(* ===== verification/CiWitnesses.v ===== *)
(** * The workflow language's theorems at work

    A concrete [serde_json] and two hosts that differ in the branch a pull request comes
    from; each theorem with a hypothesis applied to them. *)

From S2P Require Import Prelude F64 Json CiExpr CiEval CiScript CiHostFacts CiScriptFacts CiMatrix.

Module CiWitnesses.

Import CiExpr CiEval CiScript CiHostFacts CiScriptFacts.

(** A stand-in for [serde_json] whose numbers are the integers. *)
#[local] Instance json : CiWorld := {|
  json_num := Z;
  as_f64 z := Some (F64.normalize (z <? 0)%Z (Z.abs z) 0);
  of_i64 z := z;
  from_f64 _ := None;
  from_str _ := None;
  to_string_pretty _ := [];
  map_of m := m;
  to_lowercase := to_lower;
|}.

(** An event from a branch of this name. *)
Definition event (branch : str) : value :=
  Object [($"sha", String $"0a1b"); ($"head_ref", String branch)].
Definition host (branch : str) : Host := {|
  context c := if bool_decide (to_lower c = $"github") then Some (event branch) else None;
  host_call _ _ := None;
|}.

Lemma event_get a b p : trusted_name p = true -> get (event a) p = get (event b) p.
Proof.
  intros Hp. unfold get, event. cbn [List.find].
  change (?k, ?v).1 with k. repeat case_bool_decide; try done.
  - subst p. discriminate Hp.
  - destruct (eq_ignore_case $"sha" p); [done|]. destruct (eq_ignore_case $"head_ref" p) eqn:E; [|done].
    apply bool_decide_eq_true in E. unfold trusted_name in Hp. rewrite <- E in Hp. discriminate Hp.
Qed.

Lemma hosts_agree a b : agree (host a) (host b).
Proof.
  split; cbn [context host host_call].
  - intros c Hc. case_bool_decide as E; [|done]. rewrite E in Hc. discriminate Hc.
  - intros c E. rewrite E. split_and!; [done..|]. apply event_get.
  - done.
Qed.

Lemma pasted_same_value_witness :
  eval_expr (host $"main") (Property (Context $"github") $"sha")
  = eval_expr (host $"$(rm -rf)") (Property (Context $"github") $"sha").
Proof. apply pasted_same_value; [apply hosts_agree|vm_compute; reflexivity]. Defined.

Definition run : str := $"echo ${{ github.sha }} ${{ github.head_ref }}".
Definition handed : str := $"echo ${{ github.sha }} ${__CI_E1}".

Lemma script_same_text_witness :
  exists t, template handed = Ok t
            /\ text_of (host $"main") t = text_of (host $"$(rm -rf)") t.
Proof.
  apply (script_same_text (host $"main") (host $"$(rm -rf)") run true handed [$"github.head_ref"]).
  - apply hosts_agree.
  - vm_compute. reflexivity.
Defined.

Lemma script_spec_witness :
  exists l tail, run = glue l tail
    /\ script run false = Ok (if negb false && existsb outside l then None
                              else Some (rewritten 0 l tail, kept_of l)).
Proof.
  destruct (template run) as [orig|e] eqn:E; [|vm_compute in E; discriminate E].
  destruct (script_spec run false orig E) as (l & tail & H1 & _ & H2). by exists l, tail.
Defined.

#[local] Instance matrix_json : CiMatrix.MatrixWorld := {|
  CiMatrix.json_num := Z;
  CiMatrix.value_eq a b :=
    match a, b with
    | JString s, JString t => bool_decide (s = t)
    | JNumber x, JNumber y => (x =? y)%Z
    | _, _ => false
    end;
  CiMatrix.to_string v := match v with JNumber z => show_Z z | _ => [] end;
|}.

(** Two systems and two versions, one pair left out, a note on one system and a row of its
    own. *)
Definition matrix : CiMatrix.Matrix := {|
  CiMatrix.axes := [($"os", [JString $"linux"; JString $"mac"]); ($"node", [JNumber 18%Z; JNumber 20%Z])];
  CiMatrix.include := [[($"os", JString $"mac"); ($"note", JString $"slow")]; [($"os", JString $"bsd")]];
  CiMatrix.exclude := [[($"os", JString $"mac"); ($"node", JNumber 18%Z)]];
|}.

Lemma rows_combinations_witness :
  exists rs kept extras, CiMatrix.rows matrix 10 = Ok rs /\ length rs <= 10 /\ rs = kept ++ extras.
Proof.
  destruct (CiMatrix.rows matrix 10) as [rs|n] eqn:E; [|vm_compute in E; discriminate E].
  destruct (CiMatrix.rows_combinations matrix 10 rs E) as (H1 & kept & extras & H2 & _).
  by exists rs, kept, extras.
Defined.

(** What they come to. *)
Example matrix_rows :
  option_map (map fst) (match CiMatrix.rows matrix 10 with
                        | Ok rs => CiMatrix.labelled rs
                        | Err _ => None
                        end)
  = Some [$"linux-18"; $"linux-20"; $"mac-20-slow"; $"bsd"].
Proof. vm_compute. reflexivity. Qed.
End CiWitnesses.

===

What is being asked: Please write out the material word for word from its first line through the line holding "from; each theorem", including both, and no line past it.

Task response:
(* ===== verification/CiWitnesses.v ===== *)
(** * The workflow language's theorems at work

    A concrete [serde_json] and two hosts that differ in the branch a pull request comes
    from; each theorem with a hypothesis applied to them. *)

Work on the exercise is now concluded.